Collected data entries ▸
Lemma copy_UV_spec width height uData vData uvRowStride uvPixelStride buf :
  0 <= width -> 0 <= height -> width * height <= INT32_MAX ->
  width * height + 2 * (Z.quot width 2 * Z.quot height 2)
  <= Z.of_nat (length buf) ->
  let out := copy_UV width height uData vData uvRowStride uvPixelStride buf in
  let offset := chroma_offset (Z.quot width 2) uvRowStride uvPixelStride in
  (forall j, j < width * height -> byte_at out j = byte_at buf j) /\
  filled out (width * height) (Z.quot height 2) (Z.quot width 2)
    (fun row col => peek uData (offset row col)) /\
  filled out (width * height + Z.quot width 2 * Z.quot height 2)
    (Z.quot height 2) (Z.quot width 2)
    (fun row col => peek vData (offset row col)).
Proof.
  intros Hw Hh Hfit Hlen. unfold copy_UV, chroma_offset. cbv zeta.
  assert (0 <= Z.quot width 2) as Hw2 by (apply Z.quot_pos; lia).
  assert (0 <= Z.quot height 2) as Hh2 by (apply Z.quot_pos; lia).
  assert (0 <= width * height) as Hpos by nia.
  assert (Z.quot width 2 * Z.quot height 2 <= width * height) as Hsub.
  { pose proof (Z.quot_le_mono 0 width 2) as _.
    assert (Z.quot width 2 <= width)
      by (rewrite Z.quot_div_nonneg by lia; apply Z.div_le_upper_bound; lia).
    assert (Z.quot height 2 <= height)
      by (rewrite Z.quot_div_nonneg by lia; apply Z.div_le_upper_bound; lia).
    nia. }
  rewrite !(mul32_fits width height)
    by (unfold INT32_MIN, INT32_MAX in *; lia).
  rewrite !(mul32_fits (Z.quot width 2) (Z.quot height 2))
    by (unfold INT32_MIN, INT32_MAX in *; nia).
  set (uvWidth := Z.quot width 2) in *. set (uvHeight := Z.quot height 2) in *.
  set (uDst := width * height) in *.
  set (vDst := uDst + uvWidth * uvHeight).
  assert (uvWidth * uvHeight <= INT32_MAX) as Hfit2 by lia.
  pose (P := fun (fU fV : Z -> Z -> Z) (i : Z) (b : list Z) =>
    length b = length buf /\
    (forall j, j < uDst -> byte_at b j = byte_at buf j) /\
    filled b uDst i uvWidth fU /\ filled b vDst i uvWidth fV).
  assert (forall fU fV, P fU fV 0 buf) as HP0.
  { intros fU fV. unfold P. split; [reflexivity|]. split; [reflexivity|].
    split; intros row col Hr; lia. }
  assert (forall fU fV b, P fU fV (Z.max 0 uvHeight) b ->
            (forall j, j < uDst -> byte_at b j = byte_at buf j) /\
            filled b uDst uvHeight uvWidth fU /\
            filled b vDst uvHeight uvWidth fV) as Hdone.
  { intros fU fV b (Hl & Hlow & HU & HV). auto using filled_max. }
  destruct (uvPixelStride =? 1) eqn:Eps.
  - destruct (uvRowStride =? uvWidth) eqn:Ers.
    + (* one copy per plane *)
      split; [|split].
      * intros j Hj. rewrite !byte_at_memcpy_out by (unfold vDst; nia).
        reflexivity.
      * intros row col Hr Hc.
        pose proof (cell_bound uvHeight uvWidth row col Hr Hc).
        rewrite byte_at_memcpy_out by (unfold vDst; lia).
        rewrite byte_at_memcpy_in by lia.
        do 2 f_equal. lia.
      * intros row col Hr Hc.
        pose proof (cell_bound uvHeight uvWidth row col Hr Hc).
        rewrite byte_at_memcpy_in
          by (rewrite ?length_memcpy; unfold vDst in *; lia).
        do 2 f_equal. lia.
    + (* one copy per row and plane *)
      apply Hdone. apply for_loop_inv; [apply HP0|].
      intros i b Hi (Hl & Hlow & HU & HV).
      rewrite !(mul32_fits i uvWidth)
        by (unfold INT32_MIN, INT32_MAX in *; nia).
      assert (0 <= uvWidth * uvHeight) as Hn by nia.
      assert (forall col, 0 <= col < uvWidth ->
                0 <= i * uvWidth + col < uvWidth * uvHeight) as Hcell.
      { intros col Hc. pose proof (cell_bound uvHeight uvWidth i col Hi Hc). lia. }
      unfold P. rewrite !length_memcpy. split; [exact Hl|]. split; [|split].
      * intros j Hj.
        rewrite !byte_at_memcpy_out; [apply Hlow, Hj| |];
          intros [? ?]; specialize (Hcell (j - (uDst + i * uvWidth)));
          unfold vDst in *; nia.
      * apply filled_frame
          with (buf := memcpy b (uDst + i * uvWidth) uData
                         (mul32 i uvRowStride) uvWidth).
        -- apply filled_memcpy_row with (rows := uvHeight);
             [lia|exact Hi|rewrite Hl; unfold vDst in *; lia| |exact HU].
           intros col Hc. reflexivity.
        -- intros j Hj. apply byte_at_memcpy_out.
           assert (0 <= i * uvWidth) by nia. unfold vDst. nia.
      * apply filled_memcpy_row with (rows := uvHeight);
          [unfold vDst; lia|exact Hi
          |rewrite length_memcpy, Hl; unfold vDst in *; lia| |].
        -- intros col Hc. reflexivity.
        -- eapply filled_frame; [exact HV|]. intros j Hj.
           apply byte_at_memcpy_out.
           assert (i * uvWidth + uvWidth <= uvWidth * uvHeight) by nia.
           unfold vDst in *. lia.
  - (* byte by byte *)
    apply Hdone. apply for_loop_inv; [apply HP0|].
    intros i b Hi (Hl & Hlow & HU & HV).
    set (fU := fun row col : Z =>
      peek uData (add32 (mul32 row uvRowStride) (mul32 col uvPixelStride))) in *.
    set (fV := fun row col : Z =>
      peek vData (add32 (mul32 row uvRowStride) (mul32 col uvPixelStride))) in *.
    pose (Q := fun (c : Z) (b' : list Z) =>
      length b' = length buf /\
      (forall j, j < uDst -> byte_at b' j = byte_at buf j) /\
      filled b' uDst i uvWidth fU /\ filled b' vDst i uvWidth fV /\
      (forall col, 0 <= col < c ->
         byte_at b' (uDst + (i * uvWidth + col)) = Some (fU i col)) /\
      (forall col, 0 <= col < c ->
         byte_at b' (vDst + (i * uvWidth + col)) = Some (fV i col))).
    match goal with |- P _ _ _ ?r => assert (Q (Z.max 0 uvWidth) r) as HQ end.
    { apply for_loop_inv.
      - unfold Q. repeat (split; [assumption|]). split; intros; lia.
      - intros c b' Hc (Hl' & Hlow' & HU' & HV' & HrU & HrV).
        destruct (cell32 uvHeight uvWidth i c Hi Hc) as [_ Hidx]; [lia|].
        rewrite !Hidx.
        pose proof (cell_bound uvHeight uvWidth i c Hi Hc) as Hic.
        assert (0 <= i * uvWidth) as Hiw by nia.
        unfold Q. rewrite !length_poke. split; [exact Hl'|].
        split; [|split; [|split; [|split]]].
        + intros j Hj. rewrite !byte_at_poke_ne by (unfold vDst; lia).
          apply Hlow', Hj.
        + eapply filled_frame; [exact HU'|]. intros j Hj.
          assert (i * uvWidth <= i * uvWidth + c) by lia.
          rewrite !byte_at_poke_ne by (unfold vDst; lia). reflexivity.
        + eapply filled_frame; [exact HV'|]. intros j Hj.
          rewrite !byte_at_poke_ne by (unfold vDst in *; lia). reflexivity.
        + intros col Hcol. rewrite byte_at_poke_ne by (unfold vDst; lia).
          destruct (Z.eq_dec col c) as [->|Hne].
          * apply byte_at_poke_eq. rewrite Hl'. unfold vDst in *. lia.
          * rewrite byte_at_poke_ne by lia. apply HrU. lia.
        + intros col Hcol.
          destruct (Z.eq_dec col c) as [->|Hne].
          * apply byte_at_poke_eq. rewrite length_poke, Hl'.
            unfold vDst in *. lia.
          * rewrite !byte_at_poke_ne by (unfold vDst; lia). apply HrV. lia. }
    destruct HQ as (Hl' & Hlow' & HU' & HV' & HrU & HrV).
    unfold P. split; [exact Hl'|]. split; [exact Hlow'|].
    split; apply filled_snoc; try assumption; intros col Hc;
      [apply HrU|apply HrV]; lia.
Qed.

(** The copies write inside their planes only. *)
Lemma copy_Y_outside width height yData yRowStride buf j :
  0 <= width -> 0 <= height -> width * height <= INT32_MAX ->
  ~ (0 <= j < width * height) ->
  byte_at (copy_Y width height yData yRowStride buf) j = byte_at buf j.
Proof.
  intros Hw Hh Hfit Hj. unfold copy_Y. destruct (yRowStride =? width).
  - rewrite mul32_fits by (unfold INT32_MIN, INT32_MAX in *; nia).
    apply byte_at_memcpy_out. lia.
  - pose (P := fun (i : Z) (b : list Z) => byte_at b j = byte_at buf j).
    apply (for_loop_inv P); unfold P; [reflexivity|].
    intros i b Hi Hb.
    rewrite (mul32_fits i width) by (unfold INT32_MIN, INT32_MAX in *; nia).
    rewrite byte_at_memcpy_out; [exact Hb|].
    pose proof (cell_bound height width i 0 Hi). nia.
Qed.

Problem to work on ▸
Using the data above, copy each line that contains "exact".

Response area ▸
      unfold P. rewrite !length_memcpy. split; [exact Hl|]. split; [|split].
             [lia|exact Hi|rewrite Hl; unfold vDst in *; lia| |exact HU].
          [unfold vDst; lia|exact Hi
        -- eapply filled_frame; [exact HV|]. intros j Hj.
        unfold Q. rewrite !length_poke. split; [exact Hl'|].
        + eapply filled_frame; [exact HU'|]. intros j Hj.
        + eapply filled_frame; [exact HV'|]. intros j Hj.
    unfold P. split; [exact Hl'|]. split; [exact Hlow'|].
    rewrite byte_at_memcpy_out; [exact Hb|].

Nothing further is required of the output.